But while the song may be cute, I think sometimes we stray into a theology that is anything but. A theology that remembers God’s love is deep, but forgets that it’s wide.


How often do we stop to consider how radically far-reaching God’s love is? The people in Jesus’ day had a very clearly defined idea of who was “in” with God…and guess what? Most of you reading this would not fit in that box.

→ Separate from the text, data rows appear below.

(** * Block summation utility (puzzle/2022/d01/main.cpp)

    A shallow embedding of [main] and of the library calls it makes
    ([getline], [string::empty], [stoi], [vector::push_back], [sort] with
    [greater], [vector::operator[]], [operator<<]), followed by the
    properties of the program.

    Conventions.
    - [int] is a 32-bit two's complement integer, carried as a [Z] in
      [INT_MIN .. INT_MAX].  [+=] on [int] is [int_add]: the sum, reduced
      into that range by [wrap].  The reduction is the identity as long as
      the sum fits an [int] ([int_add_exact], [block_sum_exact]); beyond,
      C++ leaves the addition undefined and the model takes the value that
      two's complement hardware gives.
    - The standard input is the [string] of the characters still unread.
    - An uncaught exception of [stoi] ends the run with a [fault] instead
      of an output.  In [main] a read of a vector beyond its size is marked
      by the fault [out_of_bounds]; the relation [exec] gives the runs of
      the program with the read unchecked, as [operator[]] is. *)

From Equations Require Import Equations.
From Stdlib Require Import ZArith List Ascii String Lia Bool Permutation Sorted.
From Stdlib Require Import DecimalString.
From Stdlib Require DecimalPos.
Import ListNotations.
(** * marc: a shallow embedding of the todo store ([src/src/lib.rs]) and of
    the argument parser ([src/src/cli.rs]). *)

From Stdlib Require Import String Ascii.
From Stdlib Require Import List Arith NArith Bool Lia.
Import ListNotations.
Open Scope list_scope.

(** ** Rust strings

    A Rust [str] is modelled as the sequence of its Unicode scalar values
    (code points, as [N]); every string operation used by the source
    ([trim], [lines], [splitn], [starts_with], [parse]) is defined on chars. *)

Abbreviation char := N (only parsing).
Abbreviation str := (list N) (only parsing).

(** String literals of the source, written with ASCII Rocq strings. *)
Definition lit (x : String.string) : str :=
  map (fun a => N.of_nat (Ascii.nat_of_ascii a)) (String.list_ascii_of_string x).
Arguments lit x%_string.

Definition char_eqb (a b : char) : bool := N.eqb a b.

Fixpoint str_eqb (a b : str) : bool :=
  match a, b with
  | [], [] => true
  | x :: a', y :: b' => char_eqb x y && str_eqb a' b'
  | _, _ => false
  end.

(** [str::starts_with(prefix)] *)
Fixpoint starts_with (x prefix : str) : bool :=
  match prefix, x with
  | [], _ => true
  | p :: prefix', c :: x' => char_eqb p c && starts_with x' prefix'
  | _ :: _, [] => false
  end.

(** [char::is_whitespace]: the Unicode White_Space property. *)
Definition is_whitespace (c : char) : bool :=
  ((9 <=? c) && (c <=? 13))%N || (c =? 32)%N || (c =? 133)%N || (c =? 160)%N
  || (c =? 5760)%N || ((8192 <=? c) && (c <=? 8202))%N
  || (c =? 8232)%N || (c =? 8233)%N || (c =? 8239)%N || (c =? 8287)%N
  || (c =? 12288)%N.

Fixpoint trim_start (x : str) : str :=
  match x with
  | [] => []
  | c :: x' => if is_whitespace c then trim_start x' else x
  end.

Definition trim_end (x : str) : str := rev (trim_start (rev x)).

(** [str::trim] *)
Definition trim (x : str) : str := trim_start (trim_end x).

(** [str::is_empty] *)
Definition is_empty (x : str) : bool :=
  match x with [] => true | _ => false end.

(** ** Results *)

Inductive result (A E : Type) : Type :=
| Ok (a : A)
| Err (e : E).
Arguments Ok {A E} a.
Arguments Err {A E} e.

(** ** Data model ([TodoItem], [TodoList], [MarkDoneError]) *)

Record TodoItem := mkItem {
  hash : str;
  desc : str;
  is_completed : bool;
  tag : option str
}.

Record TodoList := mkList { items : list TodoItem }.

Inductive MarkDoneError :=
| NotFound (msg : str)
| AlreadyCompleted (msg : str)
| MultipleMatches (prefix : str) (matches : list (str * str)).

(** [TodoList::new] *)
Definition new_list : TodoList := mkList [].

(** [self.items.iter().enumerate()] *)
Fixpoint enumerate_from {A} (i : nat) (l : list A) : list (nat * A) :=
  match l with
  | [] => []
  | x :: l' => (i, x) :: enumerate_from (S i) l'
  end.

Definition enumerate {A} (l : list A) := enumerate_from 0 l.

(** The index vector [matching_items] shared by [rm_item] and [mark_done]:
    [.filter(|(_, item)| item.hash.starts_with(hash)).map(|(i, _)| i)]. *)
Definition matching_items (its : list TodoItem) (h : str) : list nat :=
  map fst (filter (fun '(_, it) => starts_with (hash it) h) (enumerate its)).

(** [Vec::remove(index)] (only called with an in-range index). *)
Fixpoint vec_remove {A} (l : list A) (i : nat) : list A :=
  match l, i with
  | [], _ => []
  | _ :: l', 0 => l'
  | x :: l', S i' => x :: vec_remove l' i'
  end.

(** [TodoList::rm_item]: the returned item, and the list after the call. *)
Definition rm_item (self : TodoList) (h : str) : option TodoItem * TodoList :=
  match matching_items (items self) h with
  | [index] =>
      match nth_error (items self) index with
      | Some it => (Some it, mkList (vec_remove (items self) index))
      | None => (None, self)
      end
  | _ => (None, self)
  end.

(** [self.items[index].is_completed = true] *)
Definition set_completed (it : TodoItem) : TodoItem :=
  mkItem (hash it) (desc it) true (tag it).

Fixpoint vec_update {A} (l : list A) (i : nat) (f : A -> A) : list A :=
  match l, i with
  | [], _ => []
  | x :: l', 0 => f x :: l'
  | x :: l', S i' => x :: vec_update l' i' f
  end.

Definition notfound_msg (h : str) : str :=
  lit "warning: no todo found with hash' " ++ h ++ lit "'".

(** [TodoList::mark_done]: the result and the list after the call. *)
Definition mark_done (self : TodoList) (h : str)
  : result nat MarkDoneError * TodoList :=
  match matching_items (items self) h with
  | [] => (Err (NotFound (notfound_msg h)), self)
  | [index] =>
      match nth_error (items self) index with
      | Some it =>
          if is_completed it
          then (Err (AlreadyCompleted (lit "warning: todo is already completed")), self)
          else (Ok 1, mkList (vec_update (items self) index set_completed))
      | None => (Err (NotFound (notfound_msg h)), self) (* unreachable: indices are in range *)
      end
  | matching =>
      (Err (MultipleMatches h
              (map (fun i => match nth_error (items self) i with
                             | Some it => (hash it, desc it)
                             | None => ([], [])
                             end) matching)), self)
  end.
Lemma at_bol_last (t : str) prev :
  at_bol prev = false -> ~ In nl t -> at_bol (last (map Some t) prev) = false.
Proof.
  revert prev; induction t as [|c t IH]; intros prev Hprev Hnl; [exact Hprev|].
  cbn [map]. rewrite last_cons_default. apply IH.
  - cbn [at_bol]. apply Z.eqb_neq. intros ->. apply Hnl. now left.
  - intros Hin. apply Hnl. now right.
Qed.

(** Inside a line the scan copies up to the end of the line. *)
Lemma sub_scan_line (repl : str) prev (t rest : str) :
  at_bol prev = false -> ~ In nl t ->
  sub_scan block_quote_re repl 0 prev (t ++ rest)
  = t ++ sub_scan block_quote_re repl 0 (last (map Some t) prev) rest.
Proof.
  revert prev; induction t as [|c t IH]; intros prev Hbol Hnl; [reflexivity|].
  cbn [app]. rewrite sub_scan_miss by now rewrite block_quote_re_bol, Hbol.
  f_equal. cbn [map]. rewrite last_cons_default. apply IH.
  - cbn [at_bol]. apply Z.eqb_neq. intros ->. apply Hnl. now left.
  - intros Hin. apply Hnl. now right.
Qed.

Lemma lstrip_split (t : str) (c : char) (r : str) :
  lstrip t = c :: r ->
  exists ws, t = ws ++ c :: r /\ forallb isspace ws = true /\ isspace c = false.
Proof.
  induction t as [|x t IH]; [discriminate|]. cbn [lstrip].
  destruct (isspace x) eqn:Hx.
  - intros H. destruct (IH H) as (ws & -> & Hws & Hc).
    exists (x :: ws). cbn [forallb]. now rewrite Hx.
  - intros [= -> ->]. now exists [].
Qed.
(** [s.split(sep)] for a separator of one character. *)
Fixpoint split (sep : ascii) (s : string) : list string :=
  match s with
  | EmptyString => [EmptyString]
  | String c r =>
      if (c =? sep)%char then EmptyString :: split sep r
      else match split sep r with
           | h :: t => String c h :: t
           | [] => [String c EmptyString]
           end
  end.

(** The destructuring [[a, b] = array]. *)
Definition first_two (l : list number) : value * value :=
  (from_option Num Undefined (l !! 0%nat), from_option Num Undefined (l !! 1%nat)).

(** The callback of [path.map] in [drawRoute]: from a node identifier to
    the pair handed to [L.polyline]. *)
Definition decode (node_id : string) : value * value :=
  first_two (List.map Number (split "_" node_id)).

Definition clearAllRoutes : M State unit :=
  let* ls := gets allRouteLayers in
  forEach (fun layer _ => map_removeLayer layer) ls 0%nat ;;;
  modify (set_allRouteLayers []) ;;;
  let* r := gets routeLayer in
  match r with
  | Some l => map_removeLayer l ;;; modify (set_routeLayer None)
  | None => ret tt
  end.

Definition addMarkers (startCoord endCoord : number * number) : M State unit :=
  let* sm := gets startMarker in
  match sm with Some r => map_removeLayer r | None => ret tt end ;;;
  let* em := gets endMarker in
  match em with Some r => map_removeLayer r | None => ret tt end ;;;
  let* m1 := L_marker startCoord startIcon (Some "🎯 Эхлэх цэг") in
  let* r1 := map_addTo m1 in
  modify (set_startMarker (Some r1)) ;;;
  let* m2 := L_marker endCoord endIcon (Some "🏁 Төгсгөлийн цэг") in
  let* r2 := map_addTo m2 in
  modify (set_endMarker (Some r2)).

Definition drawRoute (path : list string) (startCoord endCoord : number * number)
    : M State unit :=
  clearAllRoutes ;;;
  let latlngs := List.map decode path in
  let* line := L_polyline latlngs
    {| color := "#667eea"; weight := lit 5 0; opacity := lit 7 (-1);
       zIndexOffset := None |} None in
  let* r := map_addTo line in
  modify (set_routeLayer (Some r)) ;;;
  addMarkers startCoord endCoord ;;;
  map_fitBounds (getBounds line).

(** One entry of [all_paths_data]. *)
Record PathData : Type := {
  coordinates : list (number * number);
  distance_km : number;
  nodes : number
}.

Definition colors : list string :=
  ["#667eea"; "#10b981"; "#f59e0b"; "#ef4444"; "#8b5cf6";
   "#ec4899"; "#06b6d4"; "#84cc16"; "#f97316"; "#6366f1"].

Definition as_values (ps : list (number * number)) : list (value * value) :=
  List.map (fun p => (Num (fst p), Num (snd p))) ps.

Definition popupContent (color : string) (index : nat) (pathData : PathData) : string :=
  nl ++ "            <div style=" ++ dq ++ "font-family: sans-serif;" ++ dq ++ ">" ++ nl ++
  "                <b style=" ++ dq ++ "color: " ++ color ++ ";" ++ dq ++ ">Зам " ++
  toString (of_nat (index + 1)) ++ "</b><br>" ++ nl ++
  "                📏 Урт: <b>" ++ toFixed (distance_km pathData) 2 ++ " км</b><br>" ++ nl ++
  "                🔢 Цэгүүд: <b>" ++ toString (nodes pathData) ++ "</b>" ++ nl ++
  "            </div>" ++ nl ++ "        ".

(** The options of the line drawn for the entry at [index] of [total]. *)
Definition path_style (total index : nat) : PathOptions :=
  {| color := nth (index mod length colors) colors "";
     weight := if (index =? 0)%nat then lit 6 0 else lit 4 0;
     opacity := if (index =? 0)%nat then lit 9 (-1) else lit 6 (-1);
     zIndexOffset := Some (of_nat ((total - index) * 10)) |}.

Definition drawMultiplePaths (pathsData : list PathData)
    (startCoord endCoord : number * number) : M State unit :=
  clearAllRoutes ;;;
  forEach (fun pathData index =>
    let style := path_style (length pathsData) index in
    let* layer := L_polyline (as_values (coordinates pathData)) style
      (Some (popupContent (color style) index pathData)) in
    let* r := map_addTo layer in
    modify (fun s => set_allRouteLayers (allRouteLayers s ++ [r]) s)) pathsData 0%nat ;;;
  addMarkers startCoord endCoord ;;;
  let allCoords := flat_map coordinates pathsData in
  if (0 <? length allCoords)%nat
  then let* bounds := L_latLngBounds (as_values allCoords) in map_fitBounds bounds
  else ret tt.

Definition clearMap : M State unit :=
  clearAllRoutes ;;;
  let* sm := gets startMarker in
  match sm with
  | Some r => map_removeLayer r ;;; modify (set_startMarker None)
  | None => ret tt
  end ;;;
  let* em := gets endMarker in
  match em with
  | Some r => map_removeLayer r ;;; modify (set_endMarker None)
  | None => ret tt
  end.

(** [showTemporaryMarker]: the marker is on the map until its timer runs. *)
Definition showTemporaryMarker (lat lon : number) (text : string) : M State unit :=
  let* m := L_marker (lat, lon) DefaultIcon (Some text) in
  let* tempMarker := map_addTo m in
  modify (fun s => set_timers (timers s ++ [tempMarker]) s).

(** The callback given to [setTimeout] there, for the timer at [i]. *)
Definition timer_fires (i : nat) : M State unit :=
  let* ts := gets timers in
  match ts !! i with
  | Some tempMarker =>
      modify (set_timers (take i ts ++ drop (S i) ts)) ;;;
      map_removeLayer tempMarker
  | None => ret tt
  end.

In this week’s sermon text, we see Jesus ministering among people who His contemporary Jews didn’t think were included in God’s family. People like you and I. It’s a good thing that God’s purposes reached far beyond what His people had expected, or we would still be on the outside looking in.


But God’s love was wide. God had plans to glorify His name far beyond the borders of ethnic Israel, and to show His love to far more people than the genetic descendants of Abraham. David wrote, “All the nations you have made will come and worship before you, Lord; they will bring glory to Your name” (Psalm 87:9).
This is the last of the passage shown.